──────── Information

(* ===== verification/LoopRoutes.v ===== *)
(** * Loop detection: the routes it uses

    The routes that [RouteApsp] computes over the links that [Topo] knows are what loop detection asks for: the first port
    of a route leads over a known link to a switch that is closer to the root. *)
From stdpp Require Import base list gmap.
From Stdlib Require Import ZArith Lia.
From S2P Require Import Prelude Walks RouteApsp RouteApspSpec RouteServlet RouteServletSpec Topo Loop TopoSpec LoopSpec LoopRun LoopPorts LoopTree LoopForest LoopThm.
Import Apsp Servlet Topo Loop.
#[local] Open Scope Z_scope.

(** The map of aliases, the ports and the lists of neighbours agree. *)
Record links_wf (t : topo_hdl) : Prop := {
  lk_imap : forall i d, aget (sw_imap t) i = Some (Some d) -> exists s, switches t !! d = Some s /\ alias_id s = i;
  lk_alias : forall d s, switches t !! d = Some s -> aget (sw_imap t) (alias_id s) = Some (Some d);
  lk_port : forall d p port, get_port d p t = Some port -> port_no port = p /\ 0 < p;
  lk_list : forall d s nd l q, switches t !! d = Some s -> neighbors s !! nd = Some l -> q ∈ l ->
    exists port, deref s q = Some port /\ link_of port = Some (nd, neighbor_port port) }.

(** The routing block was computed from the present links. *)
Definition fresh (n : nat) (t : topo_hdl) : Prop :=
  exists now st, rebuild_routes t false now st = Some (rt t) /\ (n * n <= length (adj_matrix st))%nat /\ (n * n <= length (paths st))%nat.

Section ROUTES.
Context `{HashOrder} (dw : Z -> Z) (n : nat) (t : topo_hdl).
Context (W : topo_base n t) (K : links_wf t) (F : fresh n t).

Notation conns a b := (__lldp_init_neigh_pair_adjacencies t false (Z.of_nat a) (Z.of_nat b)).

Lemma alias_inj d d' s s' : switches t !! d = Some s -> switches t !! d' = Some s' -> alias_id s = alias_id s' -> d = d'.
Proof using K. intros Hs Hs' E. apply (lk_alias _ K) in Hs, Hs'. rewrite E in Hs. congruence. Qed.

(** A reported connection is a link. *)
Lemma conn_link a b c : c ∈ conns a b ->
  exists d s s' , switches t !! d = Some s /\ alias_id s = Z.of_nat a /\ switches t !! dpid s' = Some s' /\ alias_id s' = Z.of_nat b /\
    exists np, link t d (la c.2) = Some (dpid s', np) /\ flags c.2 = NEIGH_FL_ONLINK /\ 0 < la c.2.
Proof using W K.
  unfold __lldp_init_neigh_pair_adjacencies, lldp_get_switch_from_imap. intros Hc.
  destruct (aget (sw_imap t) (Z.of_nat a)) as [[d|]|] eqn:Ea; [|by apply elem_of_nil in Hc..].
  destruct (aget (sw_imap t) (Z.of_nat b)) as [[d'|]|] eqn:Eb; [|by destruct (switches t !! d); apply elem_of_nil in Hc..].
  destruct (lk_imap _ K _ _ Ea) as (s & Hs & As). destruct (lk_imap _ K _ _ Eb) as (s' & Hs' & As').
  rewrite Hs, Hs' in Hc. destruct (neighbors s !! dpid s') as [l|] eqn:El; [|by apply elem_of_nil in Hc].
  apply list_elem_of_omap in Hc as (q & Hq & Ec). apply bind_Some in Ec as (port & Hd & [= <-]).
  destruct (lk_list _ K d s (dpid s') l q Hs El Hq) as (port' & Hd' & Hl). rewrite Hd in Hd'. injection Hd' as <-.
  rewrite (lw_keyed _ _ W d' s' Hs') in *.
  assert (get_port d q.1 t = Some port) as Hp.
  { unfold deref in Hd. apply bind_Some in Hd as (x & Hx & E). destruct (_ =? _) in E; [|done]. injection E as ->.
    unfold get_port. by rewrite Hs. }
  destruct (lk_port _ K _ _ _ Hp) as [Ep Hpos]. exists d, s, s'. rewrite (lw_keyed _ _ W d' s' Hs'). split_and!; [done..|].
  exists (neighbor_port port). cbn. rewrite Ep. split_and!; [|done|done]. unfold link. by rewrite Hp.
Qed.

(** The computed block: weights and links. *)
Lemma fresh_block : exists M st1 now, M = 10000 /\ apsp_ready n M st1 /\ mul_route_apsp_calc now st1 = Some (rt t, 0) /\
  fw_inv (Wv st1) n n (fun _ _ => False) (rt t) /\ block_ok n (rt t) /\
  forall a b, (a < n)%nat -> (b < n)%nat ->
    Pv (rt t) a b = set_pair_weight (Wv (rt t) a b) (Pv st1 a b) /\
    (conns a b = [] -> flags (Pv st1 a b) = 0) /\ (conns a b <> [] -> exists c, c ∈ conns a b /\ Pv st1 a b = c.2) /\
    (Wv st1 a b = NEIGH_NO_PATH <-> conns a b = []).
Proof using W F.
  destruct F as (now & st & Er & Ha & Hp). unfold rebuild_routes in Er.
  destruct (init_state_full t false n 10000 (mul_route_apsp_clean_state st)) as (s1 & E1 & Hr & Hadj & Hrep);
    [apply lldp_topo_ok; apply W|apply W|unfold NEIGH_NO_PATH, INT_MAX; lia|done|done|]. rewrite E1, topo_bind in Er.
  destruct (calc_inv n 10000 now s1 Hr) as (s2 & E2 & Hinv & _ & _ & HP);
    [pose proof (lw_size _ _ W); unfold MAX_SWITCHES_PER_CLUSTER, INT_MAX in *; lia|]. rewrite E2, topo_bind in Er.
  injection Er as <-. exists 10000, s1, now. split_and!; [done|done|done|done|apply Hinv|].
  intros a b Ha' Hb'. destruct (Hrep a b Ha' Hb') as [R1 R2]. split_and!; [by apply HP|done| |by apply Hadj].
  intros Hne. destruct (R2 Hne) as [_ (c & Hc & E)]. by exists c.
Qed.

(** A hop of a route goes over a link of finite positive weight. *)
Lemma hop_link e a m : (a < n)%nat -> hop_ok (rt t) e (Z.of_nat a) m ->
  exists m' : nat, m = Z.of_nat m' /\ (m' < n)%nat /\ a <> m' /\ weight (pe_link e) = Wv (rt t) a m' /\
    Wv (rt t) a m' <> NEIGH_NO_PATH /\ 0 < Wv (rt t) a m' /\
    exists c, c ∈ conns a m' /\ la (pe_link e) = la c.2.
Proof using W F.
  intros Ha (_ & Hne & Hm & Hp & Hon & _). destruct fresh_block as (M & st1 & now & -> & Hr & _ & Hinv & Hb & HP).
  rewrite (bo_nodes _ _ Hb) in Hm. exists (Z.to_nat m). rewrite Z2Nat.id by lia.
  assert (Z.to_nat m < n)%nat as Hm' by lia. destruct (HP a (Z.to_nat m) Ha Hm') as (E1 & E2 & E3 & E4).
  rewrite <- (Z2Nat.id m) in Hp, Hon by lia. rewrite (get_pair_some n (rt t) Hb a (Z.to_nat m) Ha Hm') in Hp. injection Hp as Hp.
  assert (conns a (Z.to_nat m) <> []) as Hc.
  { intros Hz. specialize (E2 Hz). unfold rt_apsp_onlink_neigh in Hon.
    rewrite (get_pair_some n (rt t) Hb a (Z.to_nat m) Ha Hm'), E1 in Hon. cbn in Hon. rewrite E2 in Hon. done. }
  destruct (E3 Hc) as (c & Hcin & Ec).
  assert (Wv (rt t) a (Z.to_nat m) <> NEIGH_NO_PATH) as Hw.
  { apply (fi_bound _ _ _ _ _ Hinv a (Z.to_nat m) Ha Hm' ltac:(lia) []); [constructor|constructor|]. cbn. by rewrite E4. }
  assert (0 < Wv (rt t) a (Z.to_nat m)) as Hpos.
  { apply (fw_pos (Wv st1) n 10000 (ar_weights _ _ _ Hr) _ _ _ a (Z.to_nat m) Hinv Ha Hm' Hw). }
  split_and!; [lia|done|lia| |done|done|].
  - rewrite <- Hp. done.
  - exists c. rewrite Z2Nat.id in Hcin by lia. split; [done|]. rewrite <- Hp, E1, Ec. done.
Qed.

(** The rest of a route is at least as long as the way. *)
Lemma route_dist r : forall x y : nat, (x < n)%nat -> (y < n)%nat -> route_ok (rt t) (Z.of_nat x) r (Z.of_nat y) ->
  x = y \/ (Wv (rt t) x y <> NEIGH_NO_PATH /\ Wv (rt t) x y <= route_weight r).
Proof using W F.
  destruct fresh_block as (M & st1 & now & -> & Hr & _ & Hinv & Hb & _).
  induction r as [|e r IH]; intros x y Hx Hy Hok; [left; cbn in Hok; lia|]. destruct Hok as (m & Hh & Hok).
  destruct (hop_link e x m Hx Hh) as (m' & -> & Hm & Hne & Hw & Hf & Hpos & _).
  destruct (decide (x = y)) as [|Hxy]; [by left|right]. change (route_weight (e :: r)) with (weight (pe_link e) + route_weight r).
  rewrite Hw. destruct (IH m' y Hm Hy Hok) as [->|[Hf' Hle]].
  - split; [done|]. assert (0 <= route_weight r); [|lia]. clear -Hok W F Hy. revert y Hy Hok.
    enough (forall x z : nat, (x < n)%nat -> route_ok (rt t) (Z.of_nat x) r (Z.of_nat z) -> 0 <= route_weight r) by eauto.
    induction r as [|e r IH]; intros x z Hx Hok; [cbn; lia|]. destruct Hok as (m & Hh & Hok).
    destruct (hop_link e x m Hx Hh) as (m' & -> & Hm & _ & Hw & _ & Hpos & _). specialize (IH m' z Hm Hok).
    change (route_weight (e :: r)) with (weight (pe_link e) + route_weight r). lia.
  - destruct (decide (m' = y)) as [->|Hmy].
    + destruct (IH y y Hy Hy Hok) as [_|[_ Hle']]; [|split; [done|]].
      * pose proof (fw_pos (Wv st1) n 10000 (ar_weights _ _ _ Hr) _ _ _ y y Hinv Hy Hy Hf'). split; [done|lia].
      * pose proof (fw_pos (Wv st1) n 10000 (ar_weights _ _ _ Hr) _ _ _ y y Hinv Hy Hy Hf'). lia.
    + destruct (fw_final_triangle (Wv st1) n (rt t) x y m') as [T1 T2]; [done..|by apply not_eq_sym|done|done|done|].
      split; [done|lia].
Qed.

(** ** The first port of a route *)

Lemma cost_first body last : match body with [] => False | e :: _ => 0 < la (pe_link e) end ->
  (mul_route_cost_calc (mul_route_prep_out (body ++ last)).1).2 =
  match body with [] => 0 | e :: _ => la (pe_link e) end.
Proof using.
  destruct body as [|e body]; [done|]. intros Hpos. unfold mul_route_prep_out.
  destruct (prep_from_spec ((e :: body) ++ last) None 0 0 e eq_refl) as (e' & He' & _ & _ & Hl & _).
  destruct (prep_from None ((e :: body) ++ last) 0) as [[|x r] ret]; [done|]. cbn in He'. injection He' as ->. cbn.
  rewrite Hl, (proj2 (Z.eqb_neq _ _)) by lia. done.
Qed.

(** How far a switch is from the root [R]. *)
Definition dist_of (R d : Z) : nat :=
  if d =? R then 0%nat
  else match switches t !! d, switches t !! R with
       | Some s, Some r => Z.to_nat (Wv (rt t) (Z.to_nat (alias_id s)) (Z.to_nat (alias_id r)))
       | _, _ => 0%nat
       end.

Lemma route_first R d s r0 : switches t !! d = Some s -> d <> R -> switches t !! R = Some r0 ->
  exists r, __tr_get_route dw (alias_id s) (alias_id r0) t = Some r /\
    (r = [] \/ r <> [] /\ exists nd np, link t d (mul_route_cost_calc r).2 = Some (nd, np) /\ (dist_of R nd < dist_of R d)%nat).
Proof using W K F.
  intros Hs Hd HR. unfold __tr_get_route. rewrite (lw_max _ _ W).
  destruct (sw_wf_get n t d s (lw_sw _ _ W) Hs) as [As _]. destruct (sw_wf_get n t R r0 (lw_sw _ _ W) HR) as [Ar _].
  destruct (_ || _); [exists []; by split; [|left]|].
  destruct fresh_block as (M & st1 & now & -> & Hr & Hcalc & Hinv & Hb & _).
  assert (alias_id s <> alias_id r0) as Hne by (intros E; apply Hd; by apply (alias_inj d R s r0)).
  destruct (get_sp_good dw n 10000 now st1 (rt t) [] (Z.to_nat (alias_id s)) (Z.to_nat (alias_id r0))) as (r & Er & Hcase);
    [done|pose proof (lw_size _ _ W); unfold MAX_SWITCHES_PER_CLUSTER, INT_MAX in *; lia|apply W|done|lia|lia|lia|].
  rewrite !Z2Nat.id in Er, Hcase by lia. exists r. split; [done|]. destruct Hcase as [->|(body & Hbn & Hok & Hw & ->)]; [by left|right].
  set (l := mk_pe _ _ _ _ _) in *. clearbody l. destruct body as [|e body]; [done|].
  split. { unfold mul_route_prep_out. intros E. apply (f_equal length) in E. rewrite prep_from_length in E. done. }
  destruct Hok as (m & Hh & Hok). rewrite <- (Z2Nat.id (alias_id s)) in Hh by lia.
  destruct (hop_link e (Z.to_nat (alias_id s)) m ltac:(lia) Hh) as (m' & -> & Hm & Hnm & Hwe & Hf & Hpos & c & Hc & Hla).
  destruct (conn_link _ _ _ Hc) as (d0 & s0 & s' & Hs0 & A0 & Hs' & A' & np & Hl & _ & Hp).
  assert (d0 = d) as -> by (apply (alias_inj d0 d s0 s); [done|done|lia]).
  rewrite (cost_first (e :: body) [l]) by (rewrite Hla; exact Hp). rewrite Hla. exists (dpid s'), np. split; [done|].
  unfold dist_of. rewrite (proj2 (Z.eqb_neq d R)), Hs, HR by done.
  rewrite <- (Z2Nat.id (alias_id s)), <- (Z2Nat.id (alias_id r0)) in Hw by lia.
  rewrite (get_weight_some n) in Hw by (done || lia). injection Hw as Hw.
  rewrite <- (Z2Nat.id (alias_id r0)) in Hok by lia.
  assert (0 < Wv (rt t) (Z.to_nat (alias_id s)) (Z.to_nat (alias_id r0))) as Hgt.
  { apply (fw_pos (Wv st1) n 10000 (ar_weights _ _ _ Hr) n (fun _ _ => False)); [done|lia|lia|].
    destruct (route_dist (e :: body) (Z.to_nat (alias_id s)) (Z.to_nat (alias_id r0))) as [?|[? _]]; [lia|lia| |lia|done].
    exists (Z.of_nat m'). done. }
  destruct (Z.eqb_spec (dpid s') R) as [_|Hn']; [lia|]. rewrite Hw.
  change (route_weight (e :: body)) with (weight (pe_link e) + route_weight body). rewrite Hwe.
  rewrite Hs', A', Nat2Z.id.
  destruct (route_dist body m' (Z.to_nat (alias_id r0)) Hm ltac:(lia) Hok) as [E|[Hf' Hle]]; [|lia].
  exfalso. apply Hn'. apply (alias_inj _ R s' r0); [done|done|lia].
Qed.

(** ** The routes are those of a tree *)

Definition rp_of (R d : Z) : option Z :=
  if d =? R then None
  else s ← switches t !! d; r0 ← switches t !! R; r ← __tr_get_route dw (alias_id s) (alias_id r0) t;
       if bool_decide (r = []) then None else Some (mul_route_cost_calc r).2.

Lemma fresh_tree R : is_root t R -> (forall p nd np, link t R p = Some (nd, np) -> nd <> R) ->
  tree_routes dw R (rp_of R) (dist_of R) t.
Proof using W K F.
  intros HR Hself. split; [done|unfold rp_of; by rewrite Z.eqb_refl| | |done].
  - intros d s r0 Hs Hd Hr0. destruct (route_first R d s r0 Hs Hd Hr0) as (r & E & Hr). exists r. split; [done|].
    unfold rp_of. rewrite (proj2 (Z.eqb_neq d R)), Hs, topo_bind, Hr0, topo_bind, E, topo_bind by done.
    destruct Hr as [->|(Hne & nd & np & Hl & _)]; [done|]. rewrite bool_decide_false by done. split_and!; [done|done|].
    unfold link in Hl. apply bind_Some in Hl as (port & Hp & _). by exists port.
  - intros d p. unfold rp_of. destruct (Z.eqb_spec d R) as [|Hd]; [done|]. intros E.
    apply bind_Some in E as (s & Hs & E). apply bind_Some in E as (r0 & Hr0 & E). apply bind_Some in E as (r & Hr & E).
    destruct (route_first R d s r0 Hs Hd Hr0) as (r' & E' & Hc). rewrite Hr in E'. injection E' as <-.
    case_bool_decide; [done|]. injection E as <-. destruct Hc as [|[_ Hc]]; [done|exact Hc].
Qed.
End ROUTES.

────────────────

■ About this exercise
Reproduce the records above exactly, from the first line through the line containing "exists d s s'", and output nothing else.

■ Output below
(* ===== verification/LoopRoutes.v ===== *)
(** * Loop detection: the routes it uses

    The routes that [RouteApsp] computes over the links that [Topo] knows are what loop detection asks for: the first port
    of a route leads over a known link to a switch that is closer to the root. *)
From stdpp Require Import base list gmap.
From Stdlib Require Import ZArith Lia.
From S2P Require Import Prelude Walks RouteApsp RouteApspSpec RouteServlet RouteServletSpec Topo Loop TopoSpec LoopSpec LoopRun LoopPorts LoopTree LoopForest LoopThm.
Import Apsp Servlet Topo Loop.
#[local] Open Scope Z_scope.

(** The map of aliases, the ports and the lists of neighbours agree. *)
Record links_wf (t : topo_hdl) : Prop := {
  lk_imap : forall i d, aget (sw_imap t) i = Some (Some d) -> exists s, switches t !! d = Some s /\ alias_id s = i;
  lk_alias : forall d s, switches t !! d = Some s -> aget (sw_imap t) (alias_id s) = Some (Some d);
  lk_port : forall d p port, get_port d p t = Some port -> port_no port = p /\ 0 < p;
  lk_list : forall d s nd l q, switches t !! d = Some s -> neighbors s !! nd = Some l -> q ∈ l ->
    exists port, deref s q = Some port /\ link_of port = Some (nd, neighbor_port port) }.

(** The routing block was computed from the present links. *)
Definition fresh (n : nat) (t : topo_hdl) : Prop :=
  exists now st, rebuild_routes t false now st = Some (rt t) /\ (n * n <= length (adj_matrix st))%nat /\ (n * n <= length (paths st))%nat.

Section ROUTES.
Context `{HashOrder} (dw : Z -> Z) (n : nat) (t : topo_hdl).
Context (W : topo_base n t) (K : links_wf t) (F : fresh n t).

Notation conns a b := (__lldp_init_neigh_pair_adjacencies t false (Z.of_nat a) (Z.of_nat b)).

Lemma alias_inj d d' s s' : switches t !! d = Some s -> switches t !! d' = Some s' -> alias_id s = alias_id s' -> d = d'.
Proof using K. intros Hs Hs' E. apply (lk_alias _ K) in Hs, Hs'. rewrite E in Hs. congruence. Qed.

(** A reported connection is a link. *)
Lemma conn_link a b c : c ∈ conns a b ->
  exists d s s' , switches t !! d = Some s /\ alias_id s = Z.of_nat a /\ switches t !! dpid s' = Some s' /\ alias_id s' = Z.of_nat b /\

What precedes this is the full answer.